AIM OF THE EXERCISE ▸ All lines in the material below that hold "power" should be found and copied.

++++ MATERIAL SUPPLIED

(* ===== verification/SpdkDevice.v ===== *)
(** * The device as the pollers see it ([lib/spdk/SpdkDevice.h])

    Tasks for a device, the arithmetic of sizes of [SpdkBdev], and the interface of
    a device as a type class.  [SpdkBdev] implements it. *)

From Stdlib Require String.
From S2P Require Import Prelude Status ARTree Poller Rqst SpdkIoBuf.

(** ** [struct DeviceTask] *)

(** [bdevAddr]: null, the address of a [DeviceAddr] in persistent memory, or the
    one kept in the request's buffer. *)
Inductive dev_ptr : Type := DNull | DPmem (a : positive) | DBuf (d : DeviceAddr).

(** [char key[64]]. *)
Definition task_key_size : Z := 64.

(** A task lies in the buffer of its request, and whoever has it hands it on whole,
    so it is a value here; [t_buff] is the address of its I/O buffer.  [rtree] is the
    same for all tasks, and [bdev] is the device that has the task; they are left
    out. *)
Record DeviceTask (C : Type) : Type := mkDeviceTask {
  t_buff : option buf_ptr; t_size : Z; t_blockSize : Z; t_keySize : Z; t_bdevAddr : dev_ptr;
  t_updatePmemIOV : bool; t_clb : option C; t_rqst : Rqst OffloadOperation C; t_op : OffloadOperation;
  t_key : list Z; t_result : bool; t_freeLba : Z; t_routing : bool }.
Arguments mkDeviceTask {C}. Arguments t_rqst {C}. Arguments t_op {C}. Arguments t_clb {C}.
Arguments t_key {C}. Arguments t_routing {C}. Arguments t_bdevAddr {C}. Arguments t_size {C}.
Arguments t_buff {C}. Arguments t_blockSize {C}. Arguments t_keySize {C}. Arguments t_updatePmemIOV {C}.
Arguments t_result {C}. Arguments t_freeLba {C}.

(** The initialiser of a task: what it does not name is zero, and [routing] is true. *)
Definition new_task {C} (size blockSize keySize : Z) (d : dev_ptr) (iov : bool) (r : Rqst OffloadOperation C)
    (o : OffloadOperation) (k : list Z) : DeviceTask C :=
  mkDeviceTask None size blockSize keySize d iov (clb r) r o k false 0 true.

Section Setters.
Context {C : Type}.
Implicit Types t : DeviceTask C.

Definition set_buff (b : option buf_ptr) t : DeviceTask C :=
  mkDeviceTask b (t_size t) (t_blockSize t) (t_keySize t) (t_bdevAddr t) (t_updatePmemIOV t) (t_clb t) (t_rqst t)
    (t_op t) (t_key t) (t_result t) (t_freeLba t) (t_routing t).
Definition set_blockSize (n : Z) t : DeviceTask C :=
  mkDeviceTask (t_buff t) (t_size t) n (t_keySize t) (t_bdevAddr t) (t_updatePmemIOV t) (t_clb t) (t_rqst t)
    (t_op t) (t_key t) (t_result t) (t_freeLba t) (t_routing t).
Definition set_result (r : bool) t : DeviceTask C :=
  mkDeviceTask (t_buff t) (t_size t) (t_blockSize t) (t_keySize t) (t_bdevAddr t) (t_updatePmemIOV t) (t_clb t)
    (t_rqst t) (t_op t) (t_key t) r (t_freeLba t) (t_routing t).
Definition set_freeLba (l : Z) t : DeviceTask C :=
  mkDeviceTask (t_buff t) (t_size t) (t_blockSize t) (t_keySize t) (t_bdevAddr t) (t_updatePmemIOV t) (t_clb t)
    (t_rqst t) (t_op t) (t_key t) (t_result t) l (t_routing t).
Definition set_routing (b : bool) t : DeviceTask C :=
  mkDeviceTask (t_buff t) (t_size t) (t_blockSize t) (t_keySize t) (t_bdevAddr t) (t_updatePmemIOV t) (t_clb t)
    (t_rqst t) (t_op t) (t_key t) (t_result t) (t_freeLba t) b.
End Setters.

(** The key of a new task, and [memcpy(task->key, rqst->key, rqst->keySize)]. *)
Definition no_key : list Z := replicate (Z.to_nat task_key_size) 0.
Definition task_key (k : list Z) : outcome exn (list Z) :=
  if task_key_size <? Z.of_nat (length k) then Undef else Ret (k ++ drop (length k) no_key).

(** ** Sizes *)

(** [enum CSpdkBdevState]. *)
Inductive CSpdkBdevState : Type := SPDK_BDEV_INIT | SPDK_BDEV_NOT_FOUND | SPDK_BDEV_READY | SPDK_BDEV_ERROR.

#[global] Instance CSpdkBdevState_eq_dec : EqDecision CSpdkBdevState.
Proof. solve_decision. Defined.

(** [SpdkBdevCtx] without the handles that SPDK gave; [state] is written when the
    device is opened. *)
Record SpdkBdevCtx : Type := mkSpdkBdevCtx {
  bdev_name : String.string; bdev_addr : String.string; blk_size : Z; data_blk_size : Z; buf_align : Z; blk_num : Z;
  io_pool_size : Z; io_cache_size : Z; io_min_size : Z; ctx_state : CSpdkBdevState; pci_addr : PciAddr }.

(** A device with blocks of [bs] bytes, for concrete runs. *)
Definition ctx_of (bs : Z) (p : PciAddr) : SpdkBdevCtx :=
  mkSpdkBdevCtx String.EmptyString String.EmptyString bs bs 1 100000 16 16 4096 SPDK_BDEV_READY p.

Definition getOptimalSize (c : SpdkBdevCtx) (size : Z) : Z :=
  if size =? 0 then 0 else u64 (u64 ((size - 1) / 4096 + 1) * io_min_size c).

(** [x + blk_size - 1 & ~(blk_size - 1)]: the mask is a [uint32_t]. *)
Definition getAlignedSize (c : SpdkBdevCtx) (size : Z) : Z :=
  Z.land (u64 (getOptimalSize c size + blk_size c - 1)) (u32 (Z.lnot (u32 (blk_size c - 1)))).

(** [blk_size] is positive once the device is open. *)
Definition getSizeInBlk (c : SpdkBdevCtx) (size : Z) : Z := u32 (getOptimalSize c size / blk_size c).

(** ** The interface *)

(** What the device reads of persistent memory: the values and the device addresses. *)
Record pmem_view : Type := mkPmemView { pv_values : memory; pv_iovs : gmap positive DeviceAddr }.

(** [*task->bdevAddr]. *)
Definition task_addr (pv : pmem_view) {C} (t : DeviceTask C) : option DeviceAddr :=
  match t_bdevAddr t with
  | DNull => None
  | DPmem a => pv_iovs pv !! a
  | DBuf d => Some d
  end.

(** A task that is to be routed is taken, or refused without a change of what the
    device has to do; [dev_tasks] are the tasks it has taken and not started.
    [dev_knows] are the addresses that a read or a removal may name. *)
Class SpdkDevice (C D : Type) : Type := {
  dev_ctx : D -> SpdkBdevCtx;
  dev_ok : D -> Prop;
  dev_knows : DeviceAddr -> Prop;
  dev_read : pmem_view -> DeviceTask C -> M exn D bool;
  dev_write : pmem_view -> DeviceTask C -> M exn D bool;
  dev_remove : pmem_view -> DeviceTask C -> M exn D bool;
  dev_tasks : D -> list (DeviceTask C);
  dev_accepts : forall f pv t d, dev_ok d -> t_routing t = true ->
    f = dev_write \/ (f = dev_read \/ f = dev_remove) /\ (exists a, task_addr pv t = Some a /\ dev_knows a) ->
    exists b d', f pv t d = (Ret b, d') /\ dev_ok d' /\ dev_ctx d' = dev_ctx d /\
      dev_tasks d' ≡ₚ (if b then t :: dev_tasks d else dev_tasks d)
}.

(** ** The sizes are large enough *)

Lemma getOptimalSize_mult c size : io_min_size c = 4096 -> 0 < size < 2 ^ 63 ->
  exists m, getOptimalSize c size = 4096 * m /\ 4096 * (m - 1) < size <= 4096 * m.
Proof.
  intros Hm Hs. exists ((size - 1) / 4096 + 1). unfold getOptimalSize. destruct (Z.eqb_spec size 0); [lia|].
  rewrite Hm. pose proof (Z.div_mod (size - 1) 4096 ltac:(lia)). pose proof (Z.mod_pos_bound (size - 1) 4096 ltac:(lia)).
  assert (0 <= (size - 1) / 4096) by (apply Z.div_pos; lia).
  rewrite (uwrap_id 64 ((size - 1) / 4096 + 1)) by lia. rewrite uwrap_id by lia. lia.
Qed.

(** The mask of a power of two clears the low bits of a number below [2^32]. *)
Lemma land_mask k x : 0 <= k <= 32 -> 0 <= x < 2 ^ 32 ->
  Z.land x (u32 (Z.lnot (u32 (2 ^ k - 1)))) = x / 2 ^ k * 2 ^ k.
Proof.
  intros Hk Hx. rewrite (uwrap_id 32 (2 ^ k - 1)) by (pose proof (Z.pow_le_mono_r 2 k 32); lia).

  assert (Em : Z.lnot (2 ^ k - 1) = - 2 ^ k) by (unfold Z.lnot; lia).
  apply Z.bits_inj'. intros n Hn. rewrite Z.land_spec, Em. unfold uwrap.
  rewrite <- Z.shiftr_div_pow2, <- Z.shiftl_mul_pow2 by lia.
  rewrite <- Z.land_ones, Z.land_spec by lia.
  replace (- 2 ^ k) with (Z.shiftl (-1) k) by (rewrite Z.shiftl_mul_pow2; lia).
  destruct (Z.ltb_spec n k) as [Hnk|Hnk].
  - rewrite !Z.shiftl_spec_low by lia. by rewrite andb_false_r.
  - rewrite !Z.shiftl_spec by lia. rewrite Z.bits_m1, Z.shiftr_spec by lia.
    replace (n - k + k) with n by lia. destruct (Z.ltb_spec n 32) as [H32|H32].
    + rewrite Z.ones_spec_low by lia. by rewrite !andb_true_r.
    + rewrite Z.ones_spec_high by lia. rewrite andb_false_r. symmetry.
      rewrite <- (Z.mod_small x (2 ^ 32)) by lia. by apply Z.mod_pow2_bits_high.
Qed.

Lemma sizes_cover c k size :
  0 <= k <= 12 -> blk_size c = 2 ^ k -> io_min_size c = 4096 -> 0 < size <= 2 ^ 31 ->
  let aligned := getAlignedSize c size in
  size <= aligned < size + 4096 /\ aligned = getOptimalSize c size /\
  (blk_size c | aligned) /\ getSizeInBlk c aligned * blk_size c = aligned.
Proof.
  intros Hk Hb Hm Hs aligned. destruct (getOptimalSize_mult c size Hm ltac:(lia)) as (m & Eo & Hr).
  assert (H2 : 0 < 2 ^ k <= 4096) by (split; [apply Z.pow_pos_nonneg; lia|]; change 4096 with (2 ^ 12); apply Z.pow_le_mono_r; lia).
  assert (Ed : 4096 = 2 ^ (12 - k) * 2 ^ k) by (rewrite <- Z.pow_add_r by lia; by replace (12 - k + k) with 12 by lia).
  assert (Ea : aligned = 4096 * m).
  { unfold aligned, getAlignedSize. rewrite Hb, Eo, uwrap_id by lia. rewrite land_mask by lia.
    rewrite Ed. replace (2 ^ (12 - k) * 2 ^ k * m + 2 ^ k - 1) with (2 ^ k - 1 + 2 ^ (12 - k) * m * 2 ^ k) by lia.
    rewrite Z.div_add, (Z.div_small (2 ^ k - 1)) by lia. lia. }
  rewrite Ea, Eo, Hb. split_and!; [lia|lia|done| |].
  - exists (2 ^ (12 - k) * m). rewrite Ed at 1. ring.
  - unfold getSizeInBlk. destruct (getOptimalSize_mult c (4096 * m) Hm ltac:(lia)) as (m' & -> & Hr').
    assert (m' = m) as -> by lia. rewrite Hb, Ed. replace (2 ^ (12 - k) * 2 ^ k * m) with (2 ^ (12 - k) * m * 2 ^ k) by lia.
    rewrite Z.div_mul by lia.
    assert (0 < 2 ^ (12 - k) <= 4096) by (split; [apply Z.pow_pos_nonneg; lia|]; change 4096 with (2 ^ 12); apply Z.pow_le_mono_r; lia).
    rewrite uwrap_id by nia. done.
Qed.

(** The buffers and block counts of an I/O cover the value: on a device whose
    block size is a power of two of at most 4096 bytes, the aligned size of a value
    of up to 2 GiB is at least its size and less than 4096 bytes more, a whole
    number of blocks, and the block count of the write spans exactly the aligned
    size. *)
Theorem bdev_sizes_cover c k size :
  0 <= k <= 12 -> blk_size c = 2 ^ k -> io_min_size c = 4096 -> 0 < size <= 2 ^ 31 ->
  let aligned := getAlignedSize c size in
  size <= aligned < size + 4096 /\ aligned = getOptimalSize c size /\
  (blk_size c | aligned) /\ getSizeInBlk c aligned * blk_size c = aligned.
Proof. apply sizes_cover. Qed.

Lemma bdev_sizes_cover_witness :
  getAlignedSize (ctx_of 512 (mkPciAddr 0 0 0 0)) 5000 = 8192 /\
  getSizeInBlk (ctx_of 512 (mkPciAddr 0 0 0 0)) 8192 * 512 = 8192.
Proof.
  split; [reflexivity|].
  destruct (bdev_sizes_cover (ctx_of 512 (mkPciAddr 0 0 0 0)) 9 5000) as (_ & _ & _ & E); [lia|reflexivity|reflexivity|lia|exact E].
Defined.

++++++++

RESPONSE TO THIS TASK ▸
(** The mask of a power of two clears the low bits of a number below [2^32]. *)
    block size is a power of two of at most 4096 bytes, the aligned size of a value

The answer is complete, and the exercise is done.